◆ What is expected:
Among the lines below, keep only those from the one containing "(inl e), s')" through the one containing "Proof. unfold swp. destruct", and reproduce them exactly.

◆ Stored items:
_ _ _

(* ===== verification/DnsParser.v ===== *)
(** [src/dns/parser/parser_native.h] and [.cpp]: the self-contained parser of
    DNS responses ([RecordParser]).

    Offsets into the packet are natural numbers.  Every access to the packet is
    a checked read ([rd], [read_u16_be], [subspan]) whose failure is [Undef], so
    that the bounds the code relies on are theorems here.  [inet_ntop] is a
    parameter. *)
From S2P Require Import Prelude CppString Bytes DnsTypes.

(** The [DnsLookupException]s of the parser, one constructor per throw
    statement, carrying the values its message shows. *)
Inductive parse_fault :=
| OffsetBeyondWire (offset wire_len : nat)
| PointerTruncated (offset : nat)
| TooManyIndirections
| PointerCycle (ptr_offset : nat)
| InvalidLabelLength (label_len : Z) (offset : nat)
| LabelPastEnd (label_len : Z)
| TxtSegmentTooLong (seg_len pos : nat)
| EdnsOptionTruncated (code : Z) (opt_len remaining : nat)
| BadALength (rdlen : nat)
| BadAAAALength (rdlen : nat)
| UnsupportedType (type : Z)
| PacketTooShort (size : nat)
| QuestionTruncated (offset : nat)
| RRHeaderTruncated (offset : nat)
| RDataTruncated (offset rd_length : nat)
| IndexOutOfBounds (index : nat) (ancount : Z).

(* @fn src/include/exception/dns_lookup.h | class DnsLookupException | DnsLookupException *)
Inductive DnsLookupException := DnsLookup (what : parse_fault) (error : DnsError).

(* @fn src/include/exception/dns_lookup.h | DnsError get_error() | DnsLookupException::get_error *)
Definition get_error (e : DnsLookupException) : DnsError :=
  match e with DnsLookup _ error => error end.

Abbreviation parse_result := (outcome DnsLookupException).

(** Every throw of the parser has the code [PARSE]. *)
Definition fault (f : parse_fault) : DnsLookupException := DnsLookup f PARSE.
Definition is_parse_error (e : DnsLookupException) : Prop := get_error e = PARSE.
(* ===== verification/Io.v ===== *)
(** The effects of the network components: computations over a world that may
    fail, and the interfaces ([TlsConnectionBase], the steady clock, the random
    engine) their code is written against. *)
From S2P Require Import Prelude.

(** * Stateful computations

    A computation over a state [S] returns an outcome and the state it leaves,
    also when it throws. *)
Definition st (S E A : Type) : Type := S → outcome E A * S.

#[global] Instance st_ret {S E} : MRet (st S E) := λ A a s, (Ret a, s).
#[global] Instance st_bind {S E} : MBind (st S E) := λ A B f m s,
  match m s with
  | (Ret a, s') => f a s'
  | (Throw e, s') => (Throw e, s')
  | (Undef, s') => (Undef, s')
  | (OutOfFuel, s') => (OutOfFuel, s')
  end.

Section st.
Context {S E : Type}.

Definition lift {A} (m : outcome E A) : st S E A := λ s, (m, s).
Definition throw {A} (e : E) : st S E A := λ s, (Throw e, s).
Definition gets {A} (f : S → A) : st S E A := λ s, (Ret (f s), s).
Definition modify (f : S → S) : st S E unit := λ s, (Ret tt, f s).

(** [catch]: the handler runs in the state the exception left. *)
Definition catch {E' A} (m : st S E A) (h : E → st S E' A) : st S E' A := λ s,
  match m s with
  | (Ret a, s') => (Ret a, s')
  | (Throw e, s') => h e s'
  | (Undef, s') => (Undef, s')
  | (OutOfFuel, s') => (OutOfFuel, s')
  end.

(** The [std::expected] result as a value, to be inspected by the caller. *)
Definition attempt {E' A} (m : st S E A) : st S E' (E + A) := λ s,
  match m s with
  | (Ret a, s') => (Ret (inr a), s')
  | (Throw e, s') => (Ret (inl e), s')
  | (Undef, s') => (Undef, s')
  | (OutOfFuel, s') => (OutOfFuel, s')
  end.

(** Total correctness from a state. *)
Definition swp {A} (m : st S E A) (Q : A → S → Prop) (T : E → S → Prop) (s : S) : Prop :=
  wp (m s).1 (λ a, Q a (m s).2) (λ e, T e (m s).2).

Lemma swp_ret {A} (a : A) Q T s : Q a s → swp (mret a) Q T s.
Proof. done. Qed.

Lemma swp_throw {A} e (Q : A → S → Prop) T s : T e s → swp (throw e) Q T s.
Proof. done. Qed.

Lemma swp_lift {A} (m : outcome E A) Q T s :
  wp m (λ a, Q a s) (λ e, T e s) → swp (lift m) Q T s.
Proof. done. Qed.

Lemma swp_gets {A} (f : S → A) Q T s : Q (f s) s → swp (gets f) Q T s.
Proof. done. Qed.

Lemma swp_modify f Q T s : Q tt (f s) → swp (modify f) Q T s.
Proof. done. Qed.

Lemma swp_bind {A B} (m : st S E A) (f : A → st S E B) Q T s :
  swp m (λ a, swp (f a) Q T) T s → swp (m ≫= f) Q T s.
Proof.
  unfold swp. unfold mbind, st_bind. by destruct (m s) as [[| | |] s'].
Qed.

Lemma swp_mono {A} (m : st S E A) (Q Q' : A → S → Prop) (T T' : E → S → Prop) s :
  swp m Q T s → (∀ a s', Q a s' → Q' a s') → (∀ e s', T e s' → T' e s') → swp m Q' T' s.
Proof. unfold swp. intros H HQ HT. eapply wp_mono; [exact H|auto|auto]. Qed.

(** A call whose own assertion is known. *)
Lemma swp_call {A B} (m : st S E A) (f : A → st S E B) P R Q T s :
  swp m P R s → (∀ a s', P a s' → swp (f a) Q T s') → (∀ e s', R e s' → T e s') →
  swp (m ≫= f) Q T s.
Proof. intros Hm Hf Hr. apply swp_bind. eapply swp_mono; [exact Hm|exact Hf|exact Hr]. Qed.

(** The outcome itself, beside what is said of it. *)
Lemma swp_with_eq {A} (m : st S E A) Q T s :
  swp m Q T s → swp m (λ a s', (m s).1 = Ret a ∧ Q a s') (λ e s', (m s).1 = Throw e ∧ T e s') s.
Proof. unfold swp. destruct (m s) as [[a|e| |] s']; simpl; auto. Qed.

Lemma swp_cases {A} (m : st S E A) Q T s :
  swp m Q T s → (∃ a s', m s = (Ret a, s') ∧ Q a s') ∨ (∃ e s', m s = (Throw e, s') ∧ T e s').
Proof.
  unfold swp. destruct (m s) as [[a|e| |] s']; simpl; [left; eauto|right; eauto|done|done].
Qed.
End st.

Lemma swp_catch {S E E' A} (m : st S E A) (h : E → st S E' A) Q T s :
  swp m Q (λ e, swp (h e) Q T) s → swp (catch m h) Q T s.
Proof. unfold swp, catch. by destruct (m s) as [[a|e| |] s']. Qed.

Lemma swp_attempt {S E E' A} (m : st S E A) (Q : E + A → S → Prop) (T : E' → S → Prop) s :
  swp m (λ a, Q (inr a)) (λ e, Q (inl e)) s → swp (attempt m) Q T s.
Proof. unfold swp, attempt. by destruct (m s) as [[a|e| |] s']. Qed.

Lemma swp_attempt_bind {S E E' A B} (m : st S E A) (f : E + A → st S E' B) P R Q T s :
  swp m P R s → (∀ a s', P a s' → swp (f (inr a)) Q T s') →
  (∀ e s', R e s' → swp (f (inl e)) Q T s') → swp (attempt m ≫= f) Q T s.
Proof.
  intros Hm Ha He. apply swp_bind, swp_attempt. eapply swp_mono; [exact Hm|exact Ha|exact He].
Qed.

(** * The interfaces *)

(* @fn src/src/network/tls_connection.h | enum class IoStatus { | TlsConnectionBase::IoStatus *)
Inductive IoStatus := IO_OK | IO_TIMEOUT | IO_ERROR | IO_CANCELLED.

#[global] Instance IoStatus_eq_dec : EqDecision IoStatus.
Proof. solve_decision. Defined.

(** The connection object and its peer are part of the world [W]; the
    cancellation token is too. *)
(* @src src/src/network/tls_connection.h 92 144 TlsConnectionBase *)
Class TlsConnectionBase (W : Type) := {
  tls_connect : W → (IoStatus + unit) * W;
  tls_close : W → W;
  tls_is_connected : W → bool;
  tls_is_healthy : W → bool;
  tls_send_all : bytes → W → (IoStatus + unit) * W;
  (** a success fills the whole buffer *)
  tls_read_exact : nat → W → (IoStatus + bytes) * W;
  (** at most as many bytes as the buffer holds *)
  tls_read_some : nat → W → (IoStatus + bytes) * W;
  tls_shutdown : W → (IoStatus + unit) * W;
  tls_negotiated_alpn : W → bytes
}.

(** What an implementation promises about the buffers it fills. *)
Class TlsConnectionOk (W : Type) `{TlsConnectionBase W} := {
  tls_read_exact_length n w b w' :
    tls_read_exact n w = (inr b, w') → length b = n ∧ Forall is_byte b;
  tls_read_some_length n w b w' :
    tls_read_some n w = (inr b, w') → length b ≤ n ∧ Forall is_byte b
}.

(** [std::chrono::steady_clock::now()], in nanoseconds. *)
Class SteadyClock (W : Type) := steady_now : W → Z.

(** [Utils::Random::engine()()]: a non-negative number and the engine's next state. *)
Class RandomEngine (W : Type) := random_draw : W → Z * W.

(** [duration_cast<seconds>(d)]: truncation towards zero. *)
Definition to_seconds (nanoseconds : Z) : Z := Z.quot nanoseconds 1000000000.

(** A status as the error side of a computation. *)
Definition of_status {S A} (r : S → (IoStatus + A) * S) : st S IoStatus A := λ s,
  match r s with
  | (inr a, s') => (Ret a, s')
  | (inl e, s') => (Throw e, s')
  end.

_ _ _

◆ Output of the task:
  | (Throw e, s') => (Ret (inl e), s')
  | (Undef, s') => (Undef, s')
  | (OutOfFuel, s') => (OutOfFuel, s')
  end.

(** Total correctness from a state. *)
Definition swp {A} (m : st S E A) (Q : A → S → Prop) (T : E → S → Prop) (s : S) : Prop :=
  wp (m s).1 (λ a, Q a (m s).2) (λ e, T e (m s).2).

Lemma swp_ret {A} (a : A) Q T s : Q a s → swp (mret a) Q T s.
Proof. done. Qed.

Lemma swp_throw {A} e (Q : A → S → Prop) T s : T e s → swp (throw e) Q T s.
Proof. done. Qed.

Lemma swp_lift {A} (m : outcome E A) Q T s :
  wp m (λ a, Q a s) (λ e, T e s) → swp (lift m) Q T s.
Proof. done. Qed.

Lemma swp_gets {A} (f : S → A) Q T s : Q (f s) s → swp (gets f) Q T s.
Proof. done. Qed.

Lemma swp_modify f Q T s : Q tt (f s) → swp (modify f) Q T s.
Proof. done. Qed.

Lemma swp_bind {A B} (m : st S E A) (f : A → st S E B) Q T s :
  swp m (λ a, swp (f a) Q T) T s → swp (m ≫= f) Q T s.
Proof.
  unfold swp. unfold mbind, st_bind. by destruct (m s) as [[| | |] s'].
Qed.

Lemma swp_mono {A} (m : st S E A) (Q Q' : A → S → Prop) (T T' : E → S → Prop) s :
  swp m Q T s → (∀ a s', Q a s' → Q' a s') → (∀ e s', T e s' → T' e s') → swp m Q' T' s.
Proof. unfold swp. intros H HQ HT. eapply wp_mono; [exact H|auto|auto]. Qed.

(** A call whose own assertion is known. *)
Lemma swp_call {A B} (m : st S E A) (f : A → st S E B) P R Q T s :
  swp m P R s → (∀ a s', P a s' → swp (f a) Q T s') → (∀ e s', R e s' → T e s') →
  swp (m ≫= f) Q T s.
Proof. intros Hm Hf Hr. apply swp_bind. eapply swp_mono; [exact Hm|exact Hf|exact Hr]. Qed.

(** The outcome itself, beside what is said of it. *)
Lemma swp_with_eq {A} (m : st S E A) Q T s :
  swp m Q T s → swp m (λ a s', (m s).1 = Ret a ∧ Q a s') (λ e s', (m s).1 = Throw e ∧ T e s') s.
Proof. unfold swp. destruct (m s) as [[a|e| |] s']; simpl; auto. Qed.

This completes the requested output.